Your assignment :: Which lines below contain the word "etransitivity"? Copy each of them.

[Collected data]

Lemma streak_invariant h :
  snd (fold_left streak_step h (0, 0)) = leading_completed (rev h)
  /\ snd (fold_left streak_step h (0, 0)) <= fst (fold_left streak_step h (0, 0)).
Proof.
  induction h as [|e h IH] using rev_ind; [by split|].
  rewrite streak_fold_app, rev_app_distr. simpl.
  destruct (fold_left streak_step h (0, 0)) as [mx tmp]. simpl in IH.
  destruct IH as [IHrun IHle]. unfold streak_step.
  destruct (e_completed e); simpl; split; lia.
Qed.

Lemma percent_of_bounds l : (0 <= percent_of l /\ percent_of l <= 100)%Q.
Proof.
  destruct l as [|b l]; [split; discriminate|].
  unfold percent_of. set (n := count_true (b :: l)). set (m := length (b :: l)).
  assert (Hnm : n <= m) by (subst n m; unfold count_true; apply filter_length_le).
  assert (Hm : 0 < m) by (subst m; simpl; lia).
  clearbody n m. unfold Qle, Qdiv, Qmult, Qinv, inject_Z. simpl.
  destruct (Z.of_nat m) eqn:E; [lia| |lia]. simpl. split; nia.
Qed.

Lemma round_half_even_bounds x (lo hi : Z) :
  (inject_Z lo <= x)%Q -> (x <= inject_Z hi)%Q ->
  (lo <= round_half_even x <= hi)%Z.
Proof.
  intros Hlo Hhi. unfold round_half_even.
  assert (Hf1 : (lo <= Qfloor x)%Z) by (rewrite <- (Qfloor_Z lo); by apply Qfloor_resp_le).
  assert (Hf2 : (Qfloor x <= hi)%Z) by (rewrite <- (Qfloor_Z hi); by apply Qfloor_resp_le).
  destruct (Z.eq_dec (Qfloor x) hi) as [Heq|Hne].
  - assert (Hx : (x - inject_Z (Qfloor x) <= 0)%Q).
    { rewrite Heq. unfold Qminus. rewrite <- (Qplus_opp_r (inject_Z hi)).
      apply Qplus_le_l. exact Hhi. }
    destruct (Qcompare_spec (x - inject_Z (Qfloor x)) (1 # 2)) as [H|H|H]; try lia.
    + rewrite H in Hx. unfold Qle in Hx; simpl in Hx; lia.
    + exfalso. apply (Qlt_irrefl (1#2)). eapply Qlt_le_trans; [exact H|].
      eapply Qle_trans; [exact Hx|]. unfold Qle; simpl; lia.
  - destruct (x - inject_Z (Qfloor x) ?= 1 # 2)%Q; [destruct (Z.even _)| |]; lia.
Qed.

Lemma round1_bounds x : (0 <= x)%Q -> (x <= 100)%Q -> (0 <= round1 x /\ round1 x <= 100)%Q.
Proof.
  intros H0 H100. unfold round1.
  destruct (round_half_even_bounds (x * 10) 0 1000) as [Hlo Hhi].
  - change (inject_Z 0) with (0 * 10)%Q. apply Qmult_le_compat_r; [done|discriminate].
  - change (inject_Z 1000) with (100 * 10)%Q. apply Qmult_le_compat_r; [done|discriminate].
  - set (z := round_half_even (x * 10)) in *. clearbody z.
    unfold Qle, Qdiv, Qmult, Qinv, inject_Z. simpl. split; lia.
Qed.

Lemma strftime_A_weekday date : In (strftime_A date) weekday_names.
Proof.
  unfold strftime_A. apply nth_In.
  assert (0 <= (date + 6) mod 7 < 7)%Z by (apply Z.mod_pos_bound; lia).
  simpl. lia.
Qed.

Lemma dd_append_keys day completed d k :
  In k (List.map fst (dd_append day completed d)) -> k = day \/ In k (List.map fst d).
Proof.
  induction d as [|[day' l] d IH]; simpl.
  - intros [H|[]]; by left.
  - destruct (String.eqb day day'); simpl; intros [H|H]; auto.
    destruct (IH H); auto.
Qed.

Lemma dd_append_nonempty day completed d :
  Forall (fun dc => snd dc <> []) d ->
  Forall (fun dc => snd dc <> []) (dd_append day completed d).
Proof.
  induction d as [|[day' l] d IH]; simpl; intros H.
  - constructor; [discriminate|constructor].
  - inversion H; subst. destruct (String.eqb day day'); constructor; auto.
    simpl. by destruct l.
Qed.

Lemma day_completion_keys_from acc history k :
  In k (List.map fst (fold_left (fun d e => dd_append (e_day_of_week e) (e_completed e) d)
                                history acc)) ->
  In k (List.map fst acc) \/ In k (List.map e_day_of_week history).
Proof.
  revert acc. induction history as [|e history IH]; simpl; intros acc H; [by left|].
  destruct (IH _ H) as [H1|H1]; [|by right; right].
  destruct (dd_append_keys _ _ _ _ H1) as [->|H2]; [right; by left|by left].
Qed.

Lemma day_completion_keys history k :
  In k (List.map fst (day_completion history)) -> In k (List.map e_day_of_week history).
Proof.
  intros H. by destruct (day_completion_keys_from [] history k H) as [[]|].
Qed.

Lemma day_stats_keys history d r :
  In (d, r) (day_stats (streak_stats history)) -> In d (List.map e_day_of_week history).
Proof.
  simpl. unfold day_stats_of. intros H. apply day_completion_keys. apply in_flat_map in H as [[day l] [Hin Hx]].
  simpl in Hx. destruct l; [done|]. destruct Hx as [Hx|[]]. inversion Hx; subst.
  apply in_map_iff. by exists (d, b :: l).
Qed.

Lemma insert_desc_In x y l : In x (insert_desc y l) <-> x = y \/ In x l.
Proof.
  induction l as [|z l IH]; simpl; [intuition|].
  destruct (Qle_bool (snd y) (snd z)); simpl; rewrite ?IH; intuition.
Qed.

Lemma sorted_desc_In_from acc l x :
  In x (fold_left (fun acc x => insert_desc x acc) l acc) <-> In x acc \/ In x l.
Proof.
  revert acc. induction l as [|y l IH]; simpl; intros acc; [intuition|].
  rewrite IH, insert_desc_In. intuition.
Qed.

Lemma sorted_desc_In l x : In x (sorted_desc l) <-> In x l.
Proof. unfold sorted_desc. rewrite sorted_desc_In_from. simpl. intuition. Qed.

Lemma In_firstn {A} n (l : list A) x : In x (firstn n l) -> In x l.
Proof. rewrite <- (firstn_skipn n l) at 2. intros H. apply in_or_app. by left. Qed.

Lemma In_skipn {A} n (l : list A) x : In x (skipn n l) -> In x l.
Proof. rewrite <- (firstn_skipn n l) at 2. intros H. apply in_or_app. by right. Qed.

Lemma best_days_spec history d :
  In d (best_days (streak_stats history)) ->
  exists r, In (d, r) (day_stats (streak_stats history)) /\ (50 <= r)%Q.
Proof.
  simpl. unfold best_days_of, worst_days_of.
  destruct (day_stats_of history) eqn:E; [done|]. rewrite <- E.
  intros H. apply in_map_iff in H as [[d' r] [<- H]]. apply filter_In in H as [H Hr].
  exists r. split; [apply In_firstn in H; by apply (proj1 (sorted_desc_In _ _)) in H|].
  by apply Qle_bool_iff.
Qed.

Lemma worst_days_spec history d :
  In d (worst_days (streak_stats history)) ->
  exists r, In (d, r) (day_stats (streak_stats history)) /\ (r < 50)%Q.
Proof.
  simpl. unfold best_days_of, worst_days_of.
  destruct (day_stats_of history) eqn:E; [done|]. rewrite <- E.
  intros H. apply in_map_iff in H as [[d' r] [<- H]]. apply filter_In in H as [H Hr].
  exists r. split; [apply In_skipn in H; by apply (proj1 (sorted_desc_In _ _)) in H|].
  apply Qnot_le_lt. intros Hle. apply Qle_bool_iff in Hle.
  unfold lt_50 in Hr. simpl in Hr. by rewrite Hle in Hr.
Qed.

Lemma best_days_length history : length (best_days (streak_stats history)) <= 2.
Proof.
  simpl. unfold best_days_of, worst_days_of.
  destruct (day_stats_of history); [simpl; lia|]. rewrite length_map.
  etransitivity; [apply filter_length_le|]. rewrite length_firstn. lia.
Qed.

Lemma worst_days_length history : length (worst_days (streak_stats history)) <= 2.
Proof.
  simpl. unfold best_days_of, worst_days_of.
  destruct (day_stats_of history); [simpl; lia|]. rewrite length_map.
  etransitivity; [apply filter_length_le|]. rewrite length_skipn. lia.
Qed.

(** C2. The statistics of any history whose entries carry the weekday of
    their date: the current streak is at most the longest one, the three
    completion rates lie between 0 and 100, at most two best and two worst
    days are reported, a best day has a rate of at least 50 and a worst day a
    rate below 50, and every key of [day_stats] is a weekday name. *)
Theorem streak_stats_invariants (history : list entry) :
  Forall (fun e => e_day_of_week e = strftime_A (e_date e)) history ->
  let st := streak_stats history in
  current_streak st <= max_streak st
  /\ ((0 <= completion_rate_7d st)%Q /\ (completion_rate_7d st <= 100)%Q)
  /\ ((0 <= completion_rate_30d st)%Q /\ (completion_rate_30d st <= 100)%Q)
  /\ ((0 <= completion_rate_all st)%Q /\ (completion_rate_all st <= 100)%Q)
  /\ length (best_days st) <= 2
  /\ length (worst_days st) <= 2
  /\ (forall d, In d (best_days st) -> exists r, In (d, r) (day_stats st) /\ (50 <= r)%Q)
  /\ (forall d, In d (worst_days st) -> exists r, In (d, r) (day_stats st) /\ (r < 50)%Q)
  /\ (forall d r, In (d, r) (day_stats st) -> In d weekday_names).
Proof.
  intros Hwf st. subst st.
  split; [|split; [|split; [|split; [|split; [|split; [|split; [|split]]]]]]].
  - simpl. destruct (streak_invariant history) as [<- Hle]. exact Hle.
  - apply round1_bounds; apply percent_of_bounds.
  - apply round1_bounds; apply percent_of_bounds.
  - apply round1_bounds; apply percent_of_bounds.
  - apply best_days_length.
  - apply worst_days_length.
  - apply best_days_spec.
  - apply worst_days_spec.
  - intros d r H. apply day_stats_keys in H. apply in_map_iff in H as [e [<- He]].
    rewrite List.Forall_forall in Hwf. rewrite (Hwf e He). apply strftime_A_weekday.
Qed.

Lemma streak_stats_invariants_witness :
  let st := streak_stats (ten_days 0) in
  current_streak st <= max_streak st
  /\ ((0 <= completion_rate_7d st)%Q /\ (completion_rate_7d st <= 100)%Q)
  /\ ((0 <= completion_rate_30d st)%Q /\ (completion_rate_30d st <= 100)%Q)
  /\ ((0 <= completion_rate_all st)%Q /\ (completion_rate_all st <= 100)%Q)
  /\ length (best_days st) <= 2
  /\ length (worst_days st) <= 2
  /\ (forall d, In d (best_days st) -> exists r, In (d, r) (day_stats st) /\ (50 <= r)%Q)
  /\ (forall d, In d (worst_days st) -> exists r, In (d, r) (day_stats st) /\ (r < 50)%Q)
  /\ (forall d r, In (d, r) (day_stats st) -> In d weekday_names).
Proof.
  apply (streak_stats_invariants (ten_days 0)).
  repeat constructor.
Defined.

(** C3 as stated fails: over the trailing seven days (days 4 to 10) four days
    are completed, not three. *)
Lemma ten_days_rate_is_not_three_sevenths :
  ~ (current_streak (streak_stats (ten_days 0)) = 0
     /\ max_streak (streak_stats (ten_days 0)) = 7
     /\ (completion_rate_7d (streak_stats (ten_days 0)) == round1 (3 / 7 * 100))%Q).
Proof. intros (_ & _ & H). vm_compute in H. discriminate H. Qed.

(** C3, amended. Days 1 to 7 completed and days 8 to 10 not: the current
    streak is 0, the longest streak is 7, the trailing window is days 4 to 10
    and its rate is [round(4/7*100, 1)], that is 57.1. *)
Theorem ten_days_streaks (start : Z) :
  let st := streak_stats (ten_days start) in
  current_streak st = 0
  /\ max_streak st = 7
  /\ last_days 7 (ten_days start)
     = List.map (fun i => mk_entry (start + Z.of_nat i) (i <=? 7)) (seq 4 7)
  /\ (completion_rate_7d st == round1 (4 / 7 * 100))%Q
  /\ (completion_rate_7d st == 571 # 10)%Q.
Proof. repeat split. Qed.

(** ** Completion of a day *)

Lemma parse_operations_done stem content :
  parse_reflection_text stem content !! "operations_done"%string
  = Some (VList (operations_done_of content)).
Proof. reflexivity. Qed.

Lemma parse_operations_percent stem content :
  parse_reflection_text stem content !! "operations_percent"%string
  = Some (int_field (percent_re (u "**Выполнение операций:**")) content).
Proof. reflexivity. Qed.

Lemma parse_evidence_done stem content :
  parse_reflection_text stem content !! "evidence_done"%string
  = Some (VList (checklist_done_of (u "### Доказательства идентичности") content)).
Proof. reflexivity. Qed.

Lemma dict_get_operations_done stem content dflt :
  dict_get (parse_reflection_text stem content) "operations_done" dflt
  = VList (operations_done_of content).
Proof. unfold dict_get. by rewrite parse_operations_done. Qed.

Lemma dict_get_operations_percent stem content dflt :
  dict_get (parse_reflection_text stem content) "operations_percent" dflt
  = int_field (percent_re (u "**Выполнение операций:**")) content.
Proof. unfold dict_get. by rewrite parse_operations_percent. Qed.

Written response ::
  etransitivity; [apply filter_length_le|]. rewrite length_firstn. lia.
  etransitivity; [apply filter_length_le|]. rewrite length_skipn. lia.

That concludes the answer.